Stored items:
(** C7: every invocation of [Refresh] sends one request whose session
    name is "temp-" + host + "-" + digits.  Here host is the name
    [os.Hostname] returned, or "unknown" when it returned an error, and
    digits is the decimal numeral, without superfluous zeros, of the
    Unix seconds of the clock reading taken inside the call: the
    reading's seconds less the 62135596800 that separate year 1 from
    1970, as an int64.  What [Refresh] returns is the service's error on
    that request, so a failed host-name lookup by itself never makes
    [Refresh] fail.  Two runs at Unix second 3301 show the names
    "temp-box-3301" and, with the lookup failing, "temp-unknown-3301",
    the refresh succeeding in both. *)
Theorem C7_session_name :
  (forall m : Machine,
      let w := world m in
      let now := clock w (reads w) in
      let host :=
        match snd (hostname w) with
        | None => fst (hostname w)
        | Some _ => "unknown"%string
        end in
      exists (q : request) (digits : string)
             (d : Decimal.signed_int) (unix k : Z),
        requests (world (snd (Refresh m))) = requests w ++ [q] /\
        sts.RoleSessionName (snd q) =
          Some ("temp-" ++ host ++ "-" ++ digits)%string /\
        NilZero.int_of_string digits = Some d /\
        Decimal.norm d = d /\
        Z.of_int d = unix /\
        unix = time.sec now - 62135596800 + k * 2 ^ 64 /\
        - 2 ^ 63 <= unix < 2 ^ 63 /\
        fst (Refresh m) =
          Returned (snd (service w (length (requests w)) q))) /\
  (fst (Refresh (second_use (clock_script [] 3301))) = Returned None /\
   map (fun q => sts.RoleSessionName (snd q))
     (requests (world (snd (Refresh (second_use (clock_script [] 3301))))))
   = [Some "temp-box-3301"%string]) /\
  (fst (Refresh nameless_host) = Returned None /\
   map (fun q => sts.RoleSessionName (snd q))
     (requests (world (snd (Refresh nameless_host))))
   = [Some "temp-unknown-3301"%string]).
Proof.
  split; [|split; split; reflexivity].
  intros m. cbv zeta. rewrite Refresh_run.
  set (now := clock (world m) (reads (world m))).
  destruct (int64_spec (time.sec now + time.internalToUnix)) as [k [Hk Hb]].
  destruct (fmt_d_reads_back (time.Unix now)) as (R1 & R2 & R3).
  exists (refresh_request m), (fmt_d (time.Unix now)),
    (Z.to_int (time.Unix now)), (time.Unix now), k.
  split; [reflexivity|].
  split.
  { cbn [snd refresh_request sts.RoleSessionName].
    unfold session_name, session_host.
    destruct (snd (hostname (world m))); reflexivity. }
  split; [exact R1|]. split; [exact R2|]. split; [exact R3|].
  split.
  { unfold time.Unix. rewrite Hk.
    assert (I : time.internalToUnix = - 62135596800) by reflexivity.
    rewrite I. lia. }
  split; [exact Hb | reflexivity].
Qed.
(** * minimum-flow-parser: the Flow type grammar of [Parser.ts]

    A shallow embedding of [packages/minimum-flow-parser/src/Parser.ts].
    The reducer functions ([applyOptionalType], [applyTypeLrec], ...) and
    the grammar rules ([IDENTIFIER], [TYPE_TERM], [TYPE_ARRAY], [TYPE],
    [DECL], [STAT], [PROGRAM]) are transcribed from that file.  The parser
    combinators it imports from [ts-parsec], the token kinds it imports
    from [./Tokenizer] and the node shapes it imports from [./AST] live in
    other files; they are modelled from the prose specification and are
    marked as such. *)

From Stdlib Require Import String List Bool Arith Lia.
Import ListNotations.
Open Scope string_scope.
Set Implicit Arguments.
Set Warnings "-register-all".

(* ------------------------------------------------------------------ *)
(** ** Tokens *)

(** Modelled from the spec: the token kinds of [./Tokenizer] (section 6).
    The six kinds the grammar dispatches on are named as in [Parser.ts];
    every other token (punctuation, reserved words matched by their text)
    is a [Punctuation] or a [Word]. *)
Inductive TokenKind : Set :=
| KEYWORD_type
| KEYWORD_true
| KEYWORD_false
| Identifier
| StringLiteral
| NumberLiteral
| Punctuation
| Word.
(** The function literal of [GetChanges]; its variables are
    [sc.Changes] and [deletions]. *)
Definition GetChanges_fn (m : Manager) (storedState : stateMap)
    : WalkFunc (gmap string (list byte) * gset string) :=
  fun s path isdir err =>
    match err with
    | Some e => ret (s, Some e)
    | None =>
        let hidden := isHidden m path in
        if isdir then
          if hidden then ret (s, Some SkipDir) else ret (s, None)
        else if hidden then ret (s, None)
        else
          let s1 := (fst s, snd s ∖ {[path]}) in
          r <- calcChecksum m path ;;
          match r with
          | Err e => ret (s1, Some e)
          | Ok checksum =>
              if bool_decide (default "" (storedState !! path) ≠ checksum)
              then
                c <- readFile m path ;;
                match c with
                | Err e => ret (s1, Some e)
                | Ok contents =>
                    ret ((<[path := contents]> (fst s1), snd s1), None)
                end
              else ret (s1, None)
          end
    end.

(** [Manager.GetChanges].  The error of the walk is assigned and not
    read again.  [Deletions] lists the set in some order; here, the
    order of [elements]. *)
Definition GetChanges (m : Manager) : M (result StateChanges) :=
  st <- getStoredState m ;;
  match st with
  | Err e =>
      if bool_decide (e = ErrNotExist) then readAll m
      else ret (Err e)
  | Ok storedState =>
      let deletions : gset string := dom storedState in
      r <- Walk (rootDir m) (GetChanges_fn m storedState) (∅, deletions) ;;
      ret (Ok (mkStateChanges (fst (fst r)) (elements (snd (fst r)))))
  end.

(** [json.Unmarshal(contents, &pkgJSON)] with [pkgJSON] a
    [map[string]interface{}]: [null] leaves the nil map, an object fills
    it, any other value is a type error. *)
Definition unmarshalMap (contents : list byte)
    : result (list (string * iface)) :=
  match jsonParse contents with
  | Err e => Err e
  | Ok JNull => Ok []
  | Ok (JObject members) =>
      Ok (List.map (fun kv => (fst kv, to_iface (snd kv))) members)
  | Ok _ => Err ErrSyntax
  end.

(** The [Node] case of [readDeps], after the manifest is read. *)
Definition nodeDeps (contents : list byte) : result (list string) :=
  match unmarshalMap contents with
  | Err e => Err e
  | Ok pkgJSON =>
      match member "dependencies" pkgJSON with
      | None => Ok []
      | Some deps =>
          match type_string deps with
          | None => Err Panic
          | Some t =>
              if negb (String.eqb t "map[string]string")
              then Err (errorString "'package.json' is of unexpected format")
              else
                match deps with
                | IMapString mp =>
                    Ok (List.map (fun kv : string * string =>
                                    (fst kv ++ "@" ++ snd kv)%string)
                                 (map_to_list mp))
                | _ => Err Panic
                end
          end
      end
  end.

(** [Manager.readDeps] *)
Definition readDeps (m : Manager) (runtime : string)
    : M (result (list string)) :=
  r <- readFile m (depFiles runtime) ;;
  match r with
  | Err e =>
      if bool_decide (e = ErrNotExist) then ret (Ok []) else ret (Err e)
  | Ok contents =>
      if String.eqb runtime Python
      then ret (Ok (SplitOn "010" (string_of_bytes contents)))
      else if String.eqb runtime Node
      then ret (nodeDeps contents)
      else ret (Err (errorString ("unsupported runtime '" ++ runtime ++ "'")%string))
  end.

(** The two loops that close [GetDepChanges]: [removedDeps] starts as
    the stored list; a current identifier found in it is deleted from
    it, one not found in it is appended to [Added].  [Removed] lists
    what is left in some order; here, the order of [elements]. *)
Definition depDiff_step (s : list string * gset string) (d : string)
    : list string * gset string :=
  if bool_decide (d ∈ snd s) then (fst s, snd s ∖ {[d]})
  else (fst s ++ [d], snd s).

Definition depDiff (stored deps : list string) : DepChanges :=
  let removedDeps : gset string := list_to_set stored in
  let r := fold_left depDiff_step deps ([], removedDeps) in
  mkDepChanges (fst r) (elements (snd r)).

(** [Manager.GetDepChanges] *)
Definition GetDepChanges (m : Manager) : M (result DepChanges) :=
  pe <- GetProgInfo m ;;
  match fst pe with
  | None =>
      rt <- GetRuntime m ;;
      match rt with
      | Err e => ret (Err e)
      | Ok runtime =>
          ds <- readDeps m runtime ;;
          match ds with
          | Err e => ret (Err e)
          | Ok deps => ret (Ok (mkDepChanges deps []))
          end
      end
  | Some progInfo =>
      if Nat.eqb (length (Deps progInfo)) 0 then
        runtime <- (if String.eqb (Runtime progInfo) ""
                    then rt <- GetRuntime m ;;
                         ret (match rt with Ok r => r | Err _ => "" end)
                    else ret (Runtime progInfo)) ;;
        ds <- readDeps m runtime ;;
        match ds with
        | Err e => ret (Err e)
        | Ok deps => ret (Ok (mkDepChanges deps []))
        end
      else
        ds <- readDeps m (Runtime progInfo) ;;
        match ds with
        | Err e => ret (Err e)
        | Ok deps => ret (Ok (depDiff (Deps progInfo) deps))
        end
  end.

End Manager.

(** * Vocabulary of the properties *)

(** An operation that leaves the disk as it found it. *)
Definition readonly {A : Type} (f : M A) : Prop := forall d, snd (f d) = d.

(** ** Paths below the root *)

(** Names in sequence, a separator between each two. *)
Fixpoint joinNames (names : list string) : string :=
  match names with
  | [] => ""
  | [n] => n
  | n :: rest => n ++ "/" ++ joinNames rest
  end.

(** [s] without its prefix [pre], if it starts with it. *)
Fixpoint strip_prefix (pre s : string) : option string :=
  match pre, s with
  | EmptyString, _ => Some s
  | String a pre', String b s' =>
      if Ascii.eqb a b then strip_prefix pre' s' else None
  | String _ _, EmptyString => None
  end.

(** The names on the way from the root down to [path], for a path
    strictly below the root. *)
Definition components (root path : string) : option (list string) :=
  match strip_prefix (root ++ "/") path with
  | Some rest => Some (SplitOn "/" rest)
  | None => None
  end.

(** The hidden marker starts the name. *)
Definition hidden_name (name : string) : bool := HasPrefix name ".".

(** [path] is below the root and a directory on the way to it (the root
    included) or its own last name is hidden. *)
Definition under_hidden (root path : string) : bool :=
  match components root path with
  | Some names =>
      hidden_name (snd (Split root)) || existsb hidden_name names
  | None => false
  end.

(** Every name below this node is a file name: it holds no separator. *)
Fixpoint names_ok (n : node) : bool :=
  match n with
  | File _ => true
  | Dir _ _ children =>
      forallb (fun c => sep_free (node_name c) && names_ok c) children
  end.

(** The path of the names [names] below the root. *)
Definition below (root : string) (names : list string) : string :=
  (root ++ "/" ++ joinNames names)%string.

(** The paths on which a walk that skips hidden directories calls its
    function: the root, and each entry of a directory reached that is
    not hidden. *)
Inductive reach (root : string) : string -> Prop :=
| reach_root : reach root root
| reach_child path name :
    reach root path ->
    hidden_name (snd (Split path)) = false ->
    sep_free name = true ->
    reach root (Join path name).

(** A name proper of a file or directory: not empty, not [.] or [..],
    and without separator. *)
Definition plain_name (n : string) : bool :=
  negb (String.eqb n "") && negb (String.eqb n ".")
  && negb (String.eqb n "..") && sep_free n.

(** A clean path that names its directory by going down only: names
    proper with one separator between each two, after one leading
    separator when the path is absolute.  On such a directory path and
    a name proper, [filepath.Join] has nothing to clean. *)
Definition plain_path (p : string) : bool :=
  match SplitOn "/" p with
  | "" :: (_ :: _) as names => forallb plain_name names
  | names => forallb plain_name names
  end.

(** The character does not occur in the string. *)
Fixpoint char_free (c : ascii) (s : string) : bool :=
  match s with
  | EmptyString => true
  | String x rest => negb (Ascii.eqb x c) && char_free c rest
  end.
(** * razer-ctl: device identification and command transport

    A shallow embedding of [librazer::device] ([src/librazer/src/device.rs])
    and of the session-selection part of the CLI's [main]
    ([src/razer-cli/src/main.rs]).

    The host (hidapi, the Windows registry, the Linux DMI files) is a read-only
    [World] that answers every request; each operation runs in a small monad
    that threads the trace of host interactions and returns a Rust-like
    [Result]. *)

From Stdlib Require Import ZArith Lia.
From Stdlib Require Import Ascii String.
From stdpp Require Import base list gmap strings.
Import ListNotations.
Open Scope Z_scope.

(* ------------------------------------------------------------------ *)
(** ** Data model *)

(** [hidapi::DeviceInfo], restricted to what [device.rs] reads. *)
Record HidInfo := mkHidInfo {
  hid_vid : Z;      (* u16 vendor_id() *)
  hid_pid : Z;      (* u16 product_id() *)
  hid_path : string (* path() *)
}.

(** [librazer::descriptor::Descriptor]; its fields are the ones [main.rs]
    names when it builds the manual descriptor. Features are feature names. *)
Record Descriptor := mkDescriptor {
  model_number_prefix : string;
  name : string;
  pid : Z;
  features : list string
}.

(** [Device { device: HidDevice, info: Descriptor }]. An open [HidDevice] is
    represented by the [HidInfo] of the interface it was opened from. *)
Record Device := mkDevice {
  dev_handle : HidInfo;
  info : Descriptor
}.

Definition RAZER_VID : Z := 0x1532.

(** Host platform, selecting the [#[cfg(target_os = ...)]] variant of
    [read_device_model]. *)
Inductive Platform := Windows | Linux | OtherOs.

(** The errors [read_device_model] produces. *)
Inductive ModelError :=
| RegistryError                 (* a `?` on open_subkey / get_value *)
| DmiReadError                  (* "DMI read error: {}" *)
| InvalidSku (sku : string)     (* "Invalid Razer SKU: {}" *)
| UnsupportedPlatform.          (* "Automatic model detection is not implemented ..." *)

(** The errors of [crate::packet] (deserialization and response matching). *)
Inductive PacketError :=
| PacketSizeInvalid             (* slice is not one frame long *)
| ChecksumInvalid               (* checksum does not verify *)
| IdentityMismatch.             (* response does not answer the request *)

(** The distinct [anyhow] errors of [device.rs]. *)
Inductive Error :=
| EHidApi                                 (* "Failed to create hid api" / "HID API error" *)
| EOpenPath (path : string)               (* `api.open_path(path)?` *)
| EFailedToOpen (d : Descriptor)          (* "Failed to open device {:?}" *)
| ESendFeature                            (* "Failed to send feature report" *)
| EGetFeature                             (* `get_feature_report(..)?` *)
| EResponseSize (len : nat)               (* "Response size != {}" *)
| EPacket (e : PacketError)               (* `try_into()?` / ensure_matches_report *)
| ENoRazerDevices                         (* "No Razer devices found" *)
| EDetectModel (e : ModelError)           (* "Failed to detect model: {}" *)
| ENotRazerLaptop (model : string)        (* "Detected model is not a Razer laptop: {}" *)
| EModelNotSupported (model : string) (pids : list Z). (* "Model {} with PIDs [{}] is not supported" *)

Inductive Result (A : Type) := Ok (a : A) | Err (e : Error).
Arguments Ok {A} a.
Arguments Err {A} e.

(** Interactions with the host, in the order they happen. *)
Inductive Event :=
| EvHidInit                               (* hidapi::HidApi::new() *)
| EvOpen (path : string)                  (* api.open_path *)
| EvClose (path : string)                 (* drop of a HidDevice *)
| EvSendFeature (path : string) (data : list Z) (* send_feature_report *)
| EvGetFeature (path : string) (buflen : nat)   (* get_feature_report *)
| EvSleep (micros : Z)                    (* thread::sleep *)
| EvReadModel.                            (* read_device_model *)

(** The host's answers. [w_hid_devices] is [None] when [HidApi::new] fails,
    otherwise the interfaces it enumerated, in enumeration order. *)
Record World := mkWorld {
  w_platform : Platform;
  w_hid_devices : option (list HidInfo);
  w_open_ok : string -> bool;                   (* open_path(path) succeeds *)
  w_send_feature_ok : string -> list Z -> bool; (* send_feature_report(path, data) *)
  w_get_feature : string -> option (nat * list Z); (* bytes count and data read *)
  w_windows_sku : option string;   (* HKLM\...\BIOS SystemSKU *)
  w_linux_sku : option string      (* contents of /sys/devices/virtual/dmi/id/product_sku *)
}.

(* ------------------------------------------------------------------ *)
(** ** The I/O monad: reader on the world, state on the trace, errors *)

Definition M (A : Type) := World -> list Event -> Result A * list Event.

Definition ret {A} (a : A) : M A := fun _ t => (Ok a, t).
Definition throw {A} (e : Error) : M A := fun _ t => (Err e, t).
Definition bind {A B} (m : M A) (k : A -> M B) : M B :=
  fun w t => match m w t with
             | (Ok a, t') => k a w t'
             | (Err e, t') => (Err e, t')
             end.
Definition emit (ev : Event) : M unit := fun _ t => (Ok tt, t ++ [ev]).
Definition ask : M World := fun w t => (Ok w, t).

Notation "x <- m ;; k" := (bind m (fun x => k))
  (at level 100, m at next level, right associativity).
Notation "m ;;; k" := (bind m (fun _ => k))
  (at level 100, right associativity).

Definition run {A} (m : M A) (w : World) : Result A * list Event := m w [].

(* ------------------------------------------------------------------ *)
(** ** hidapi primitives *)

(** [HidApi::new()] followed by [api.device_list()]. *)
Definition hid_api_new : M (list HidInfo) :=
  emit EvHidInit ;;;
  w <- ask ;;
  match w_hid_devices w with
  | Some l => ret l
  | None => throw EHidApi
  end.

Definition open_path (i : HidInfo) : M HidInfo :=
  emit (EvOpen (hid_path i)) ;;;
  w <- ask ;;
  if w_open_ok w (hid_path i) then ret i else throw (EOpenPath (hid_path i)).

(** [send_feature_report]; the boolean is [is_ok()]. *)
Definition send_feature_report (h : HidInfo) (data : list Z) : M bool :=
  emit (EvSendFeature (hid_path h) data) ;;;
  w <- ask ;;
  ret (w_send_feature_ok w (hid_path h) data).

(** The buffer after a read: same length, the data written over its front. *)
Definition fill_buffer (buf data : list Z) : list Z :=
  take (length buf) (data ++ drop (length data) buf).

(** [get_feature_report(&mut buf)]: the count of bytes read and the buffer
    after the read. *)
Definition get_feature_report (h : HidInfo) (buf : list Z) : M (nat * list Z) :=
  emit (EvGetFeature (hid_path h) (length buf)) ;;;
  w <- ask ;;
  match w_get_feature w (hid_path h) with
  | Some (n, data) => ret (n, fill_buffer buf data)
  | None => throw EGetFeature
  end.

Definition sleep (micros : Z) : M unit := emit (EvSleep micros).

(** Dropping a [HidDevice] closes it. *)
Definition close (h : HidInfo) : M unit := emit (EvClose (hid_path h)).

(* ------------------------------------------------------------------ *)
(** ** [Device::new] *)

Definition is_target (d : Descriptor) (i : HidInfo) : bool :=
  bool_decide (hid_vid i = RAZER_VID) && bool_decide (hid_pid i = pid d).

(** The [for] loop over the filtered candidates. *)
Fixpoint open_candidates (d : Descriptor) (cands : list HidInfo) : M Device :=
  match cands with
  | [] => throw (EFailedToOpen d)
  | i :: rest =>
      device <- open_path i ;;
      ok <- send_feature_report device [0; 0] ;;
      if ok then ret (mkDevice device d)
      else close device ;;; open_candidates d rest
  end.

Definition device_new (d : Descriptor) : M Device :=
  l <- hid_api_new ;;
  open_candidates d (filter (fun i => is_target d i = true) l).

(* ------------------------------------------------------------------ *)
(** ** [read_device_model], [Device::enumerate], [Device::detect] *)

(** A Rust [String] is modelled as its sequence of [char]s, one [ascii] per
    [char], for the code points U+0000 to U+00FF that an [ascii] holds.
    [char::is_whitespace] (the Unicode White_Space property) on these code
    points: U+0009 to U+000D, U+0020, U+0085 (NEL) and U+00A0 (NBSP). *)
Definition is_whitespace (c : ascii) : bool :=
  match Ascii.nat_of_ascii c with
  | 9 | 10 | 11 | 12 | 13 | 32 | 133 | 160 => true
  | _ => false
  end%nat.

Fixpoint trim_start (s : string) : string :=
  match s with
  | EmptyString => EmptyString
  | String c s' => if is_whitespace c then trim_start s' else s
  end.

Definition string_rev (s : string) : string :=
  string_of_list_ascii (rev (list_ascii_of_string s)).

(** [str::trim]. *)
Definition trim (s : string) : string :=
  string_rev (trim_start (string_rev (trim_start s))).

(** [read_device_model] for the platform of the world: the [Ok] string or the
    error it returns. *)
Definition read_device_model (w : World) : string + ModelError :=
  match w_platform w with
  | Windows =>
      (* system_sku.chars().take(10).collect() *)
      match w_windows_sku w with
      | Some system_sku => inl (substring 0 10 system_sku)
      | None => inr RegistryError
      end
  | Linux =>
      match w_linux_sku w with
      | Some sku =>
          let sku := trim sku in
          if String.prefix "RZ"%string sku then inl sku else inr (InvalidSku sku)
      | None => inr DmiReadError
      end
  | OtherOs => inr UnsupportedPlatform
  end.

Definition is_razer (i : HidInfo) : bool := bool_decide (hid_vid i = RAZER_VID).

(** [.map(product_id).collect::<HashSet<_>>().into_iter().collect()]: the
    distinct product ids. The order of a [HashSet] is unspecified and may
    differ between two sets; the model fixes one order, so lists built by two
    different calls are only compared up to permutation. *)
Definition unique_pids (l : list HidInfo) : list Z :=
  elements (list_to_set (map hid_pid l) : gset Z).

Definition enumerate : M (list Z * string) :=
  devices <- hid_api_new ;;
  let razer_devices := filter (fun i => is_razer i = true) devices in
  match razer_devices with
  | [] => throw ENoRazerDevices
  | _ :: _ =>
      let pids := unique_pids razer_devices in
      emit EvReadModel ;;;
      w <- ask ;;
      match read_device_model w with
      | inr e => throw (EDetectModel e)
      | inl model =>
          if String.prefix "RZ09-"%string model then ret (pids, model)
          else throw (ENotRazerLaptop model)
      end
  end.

Required action: For this exercise, repeat exactly the lines of the data above from the one with "(** The [Node]" down to the one with "Some deps =>", both end lines included.

Your solution:
(** The [Node] case of [readDeps], after the manifest is read. *)
Definition nodeDeps (contents : list byte) : result (list string) :=
  match unmarshalMap contents with
  | Err e => Err e
  | Ok pkgJSON =>
      match member "dependencies" pkgJSON with
      | None => Ok []
      | Some deps =>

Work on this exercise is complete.